Question

A round-yellow (RRYY) seed producing pea plant is crossed with wrinkled-green (rryy) seed producing pea plant. Plants obtained by this cross is
allowed to self-cross. If 165 seeds obtained in F2 generation are round-green, then what should be the number of round-yellow seeds obtained in
this generation?
BIO​

Answer 1

Answer:

495

Explanation:

we know that the ratio for dihybrid cross is 9:3:3:1

given that 165 seeds are round green which is present in the ratio of 3.

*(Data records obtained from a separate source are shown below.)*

(** An update of another gate keeps the runs. *)
Lemma runs_updated i j gs s s' :
  updated i gs s s' → synced s → length (m_gateListConfig s) = 8%nat → i ≠ j → runs j s → runs j s'.
Proof.
  intros [[He _ Hsy'] Hf Hst _ Hk _] Hsy Hl Hij Hr e' g' He' Hg' Hpos Hp.
  pose proof (lookup_lt_Some _ _ _ He') as Hj. rewrite (eo_length _ _ _ He) in Hj.
  destruct (lookup_lt_is_Some_2 (m_gateListConfig s) j) as [e Hej]; [lia|].
  destruct (lookup_lt_is_Some_2 (t_classes s) j) as [g Hgj]; [by rewrite (sy_classes _ Hsy)|].
  assert (e_gateState e' = e_gateState e) as Heq.
  { pose proof (states_lookup s' j e' He') as H. rewrite Hst, list_lookup_insert_ne, (states_lookup s j e Hej) in H by done.
    congruence. }
  apply (Hk j e e'); try done. apply (Hr e g); try done.
  - unfold e_GetNextEvent in *. by rewrite <- Heq.
  - by rewrite <- (frame_packets s s' j g g').
Qed.

Lemma runs_updated_self i gs s s' :
  updated i gs s s' → (i < 8)%nat → length (m_gateListConfig s) = 8%nat → runs i s'.
Proof.
  intros [[He _ _] _ Hst _ _ Hr] Hi Hl e g Hei Hg Hpos Hp. apply (Hr e g); try done.
  pose proof (states_lookup s' i e Hei) as H. rewrite Hst, list_lookup_insert_eq in H;
    [|unfold entry_states; rewrite length_fmap; lia]. unfold e_GetNextEvent in Hpos. by simplify_eq.
Qed.

(** The rest of the loop after an update. *)
Lemma executed_step c now i gs s s1 s' :
  (i < 8)%nat → ready s → updated i gs s s1 → next_ok c i now gs → executed c now (S i) s1 s' → executed c now i s s'.
Proof.
  intros Hi R U Hn [Hr Hf Ho Hst Hru Hk]. pose proof R as [He _ Hsy]. pose proof (eo_length _ _ _ He) as Hl. constructor; [done| | | | |].
  - rewrite Hf. apply (up_frame _ _ _ _ U).
  - etrans; [apply (up_others _ _ _ _ U)|exact Ho].
  - intros j gs' Hj Hl'. specialize (Hst j gs' Hj Hl'). rewrite (up_states _ _ _ _ U) in Hst.
    assert (i < length (entry_states s))%nat by (unfold entry_states; rewrite length_fmap; lia).
    destruct (decide (j < i)%nat), (decide (j < S i)%nat); try lia; try done.
    + by rewrite list_lookup_insert_ne in Hst by lia.
    + assert (j = i) as -> by lia. rewrite list_lookup_insert_eq in Hst by done. by simplify_eq.
  - intros j Hj. destruct (decide (j = i)) as [->|]; [|apply Hru; lia]. apply Hk; [lia|].
    by apply (runs_updated_self i gs s).
  - intros j Hj Hrj. apply Hk; [lia|]. eapply runs_updated; [done|done|done|lia|done].
Qed.

Lemma ListExecute_loop_ok n i now s :
  (i + n = 8)%nat → ready s → config_times (m_currentConfig s) now → GetDeviceTime clk s = now →
  ∃ s', ListExecute_loop clk n i now
          ((now - m_configChangeTime (m_currentConfig s) - m_epoch (m_currentConfig s)) mod m_length (m_currentConfig s)) s = Ok s' ∧
    executed (m_currentConfig s) now i s s'.
Proof using Hclk Hnow Hoff.
  revert i s. induction n as [|n IH]; intros i s Hi R T Htime; cbn [ListExecute_loop].
  { exists s. split; [done|]. constructor; try done; [intros j gs Hj Hl; by rewrite decide_True by lia|intros j Hj; lia]. }
  pose proof T as [[Hlen Hq Hg] Hl1 Hl2 Hs1 Hs2 Hs2' Hs3 Hnow'].
  set (c := m_currentConfig s) in *. set (r := (now - m_configChangeTime c - m_epoch c) mod m_length c) in *.
  assert (0 ≤ r < m_length c) as Hr by (apply Z.mod_pos_bound; lia).
  assert (r ≤ now - m_configChangeTime c - m_epoch c) by (apply Z.mod_le; lia).
  destruct (lookup_lt_is_Some_2 (m_netDeviceListConfig c) i) as [g Hgi]; [lia|].
  unfold GetGateListConfig. rewrite (at_ok _ i g Hgi). res_simpl.
  assert (gates_ok (m_length c) g) as Wg by (rewrite Forall_lookup in Hg; by eapply Hg).
  assert (∃ gs s1, (r0 ← gate_at g (m_length c) r;
      match r0 with
      | None => UpdateTransmisionGate clk i false 0 s
      | Some (newgateState, nextEvent) =>
          t ← int64 (now - r); t ← int64 (t + nextEvent); UpdateTransmisionGate clk i newgateState t s
      end) = Ok s1 ∧ updated i gs s s1 ∧ next_ok c i now gs) as (gs & s1 & E & U & Hn).
  { destruct (gate_at_ok (m_length c) g r Wg Hr ltac:(lia)) as [[Hw ->]|(st & nx & -> & Hch)]; res_simpl.
    - destruct (UpdateTransmisionGate_ok i false 0 s R) as (s1 & E & U); [lia|by left|].
      exists (mkGateState false 0), s1. split; [done|]. split; [done|]. left. split; [done|]. intros t (_ & g' & Hg' & Ho).
      simplify_eq. rewrite Hw in Ho. destruct Ho as (? & ? & Hin & _). by apply not_elem_of_nil in Hin.
    - pose proof (ch_later _ _ _ _ _ Hch). rewrite int64_ok by lia. res_simpl. rewrite int64_ok by lia. res_simpl.
      destruct (UpdateTransmisionGate_ok i st (now - r + nx) s R) as (s1 & E & U); [lia|right; lia|].
      exists (mkGateState st (now - r + nx)), s1. split; [done|]. split; [done|]. right. by eapply change_state. }
  destruct (gate_at g (m_length c) r) as [o|]; [|done]. cbn [mbind res_bind] in E |- *. rewrite E. res_simpl.
  pose proof (up_frame _ _ _ _ U) as Hf. destruct (frame_eq _ _ Hf) as (_&_&_&_&_&_&_&_&_&_&Hc&_&_&Hgn&_).
  destruct (IH (S i) s1) as (s' & E' & X); [lia|apply U|by rewrite Hc|by rewrite (time_eq s s1)|].
  rewrite Hc in E', X. fold c in E', X. fold r in E'. exists s'. split; [exact E'|]. eapply executed_step; try done; lia.
Qed.

(** [ListExecute] gives every gate the state of the schedule. *)
Lemma ListExecute_ok now s :
  ready s → config_times (m_currentConfig s) now → GetDeviceTime clk s = now → m_StoppAllQueues s = false →
  ∃ s', ListExecute NS clk s = Ok s' ∧ executed (m_currentConfig s) now 0 s s'.
Proof using Hclk Hnow Hoff.
  intros R T Htime Hstop. unfold ListExecute. rewrite Hstop, Htime. pose proof T as [[Hlen Hq Hg] Hl1 Hl2 Hs1 Hs2 Hs2' Hs3 Hnow'].
  rewrite int64_ok by lia. res_simpl. rewrite int64_ok by lia. res_simpl. rewrite (proj2 (Z.ltb_ge _ 0)) by lia.
  destruct (relative_now (now - m_configChangeTime (m_currentConfig s) - m_epoch (m_currentConfig s)) (m_length (m_currentConfig s)))
    as (E1 & E2 & E3); [lia|lia|lia|lia|].
  rewrite E1. res_simpl. rewrite (proj2 (Z.eqb_neq _ 0)) by lia. rewrite E2. res_simpl. rewrite E3. res_simpl.
  by apply ListExecute_loop_ok.
Qed.

(** ** Closing all gates *)

Lemma stop_entry i e s :
  ready s → m_gateListConfig s !! i = Some e →
  let s1 := Cancel (reRunEvent e) s in
  ∃ s', put_entry i (mkEntry (reRunEvent e) (-1) (e_gateState e)) s1 = Ok s' ∧
    ready s' ∧ frame s' = frame s ∧ entry_states s' = entry_states s ∧ others s s'.
Proof.
  intros [He Hsim Hsy] Hi s1. pose proof (Cancel_events_only (reRunEvent e) s) as Hev. fold s1 in Hev.
  specialize (Hev ltac:(intros u tv Hu Hp; by rewrite (eo_stamp _ _ _ He i e Hi u tv Hu Hp))).
  assert (m_gateListConfig s1 = m_gateListConfig s) as Hl by (subst s1; by destruct (reRunEvent e)).
  rewrite (put_entry_ok i e) by (by rewrite Hl). eexists. split; [done|].
  destruct (events_only_gates s s1 Hev Hsy) as (Hsy1 & Hf1 & Hs1 & _).
  assert (entry_states (set_m_gateListConfig (<[i:=mkEntry (reRunEvent e) (-1) (e_gateState e)]> (m_gateListConfig s1)) s1) =
    entry_states s) as Hes.
  { unfold entry_states. cbn. rewrite list_fmap_insert, Hl. cbn. apply list_insert_id. by rewrite list_lookup_fmap, Hi. }
  split; [|split; [exact Hf1|split; [exact Hes|by apply (others_ext s s1); [|apply Hev]]]].
  assert (∀ u, reRunEvent e = Some u → s_pending (t_sim s1) !! u = None) as Hgone.
  { intros u Hu. subst s1. rewrite Hu. cbn. apply lookup_delete_eq. }
  constructor.
  - apply entries_ok_put; [by apply entries_ok_cancel| | |].
    + intros u tv Hu Hp. cbn in Hu. rewrite (Hgone u Hu) in Hp. done.
    + intros _ Hr. apply IsRunning_spec in Hr as (u & Hu & [tv Hp]). cbn in Hu. rewrite (Hgone u Hu) in Hp. done.
    + intros u Hu. cbn in Hu. subst s1. rewrite Hu. cbn. exact (eo_known _ _ _ He i e u Hi Hu).
  - pose proof (sim_ok_cancel (c_sim clk) (reRunEvent e) s Hsim) as []. by constructor.
  - constructor; [apply (sy_classes _ Hsy1)|]. etrans; [|symmetry; exact Hes]. rewrite <- Hs1. apply (sy_states _ Hsy1).
Qed.

Lemma StopAllQueues_loop_ok n i s :
  (i + n = 8)%nat → ready s →
  ∃ s', StopAllQueues_loop clk n i s = Ok s' ∧ ready s' ∧ frame s' = frame s ∧ others s s' ∧
    ∀ j gs, entry_states s' !! j = Some gs →
      if decide (j < i)%nat then entry_states s !! j = Some gs else gs = mkGateState false 0.
Proof using Hclk Hnow Hoff.
  revert i s. induction n as [|n IH]; intros i s Hi R; cbn [StopAllQueues_loop].
  { exists s. conj; try done. intros j gs Hj. destruct (decide (j < i)%nat); [done|]. apply lookup_lt_Some in Hj.
    unfold entry_states in Hj. rewrite length_fmap, (eo_length _ _ _ (re_entries _ R)) in Hj. lia. }
  destruct (UpdateTransmisionGate_ok i false 0 s R) as (s1 & -> & U); [lia|by left|]. res_simpl.
  pose proof (up_ready _ _ _ _ U) as R1. pose proof (eo_length _ _ _ (re_entries _ R1)) as Hl1.
  destruct (lookup_lt_is_Some_2 (m_gateListConfig s1) i) as [e Hei]; [lia|]. rewrite (at_ok _ i e Hei). res_simpl.
  destruct (stop_entry i e s1 R1 Hei) as (s2 & -> & R2 & Hf2 & Hs2 & Ho2). res_simpl.
  destruct (IH (S i) s2) as (s' & -> & R' & Hf' & Ho' & Hs'); [lia|done|]. exists s'. conj; try done.
  { by rewrite Hf', Hf2, (up_frame _ _ _ _ U). }
  { etrans; [apply (up_others _ _ _ _ U)|]. by etrans. }
  intros j gs Hj. specialize (Hs' j gs Hj). rewrite Hs2, (up_states _ _ _ _ U) in Hs'.
  assert (i < length (entry_states s))%nat.
  { unfold entry_states. rewrite length_fmap, (eo_length _ _ _ (re_entries _ R)). lia. }
  destruct (decide (j < i)%nat), (decide (j < S i)%nat); try lia; try done.
  - by rewrite list_lookup_insert_ne in Hs' by lia.
  - assert (j = i) as -> by lia. rewrite list_lookup_insert_eq in Hs' by done. by simplify_eq.
Qed.
End gates.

then if 165 seeds are present in eating 3,then the number of seeds for ratio 9 will be

(9*165)/3 =495

Answer 2

Answer:

The number of round-yellow seed-producing plants obtained in the F2 generation is 495.

Explanation:

• In the Mendelian dihybrid cross experiment, the round-yellow seed-producing plant is crossed with a wrinkled-green seed-producing plant. In the F2 generation, the phenotypic ratio was 9:3:3:1 for wrinkled-yellow seeds, round-yellow seeds, wrinkled-green seeds, and round-green seeds.
• Thus, it can be concluded that 1 round-green seed-producing plant is obtained per 3 round-yellow seed-producing plants, so if 165 are round-green seed-producing plants, the number of round-yellow seed-producing plants obtained in the F2 generation is:
• 3×165/1
• =495
• Thus, 495 round-yellow seed-producing plants are obtained in the F2 generation.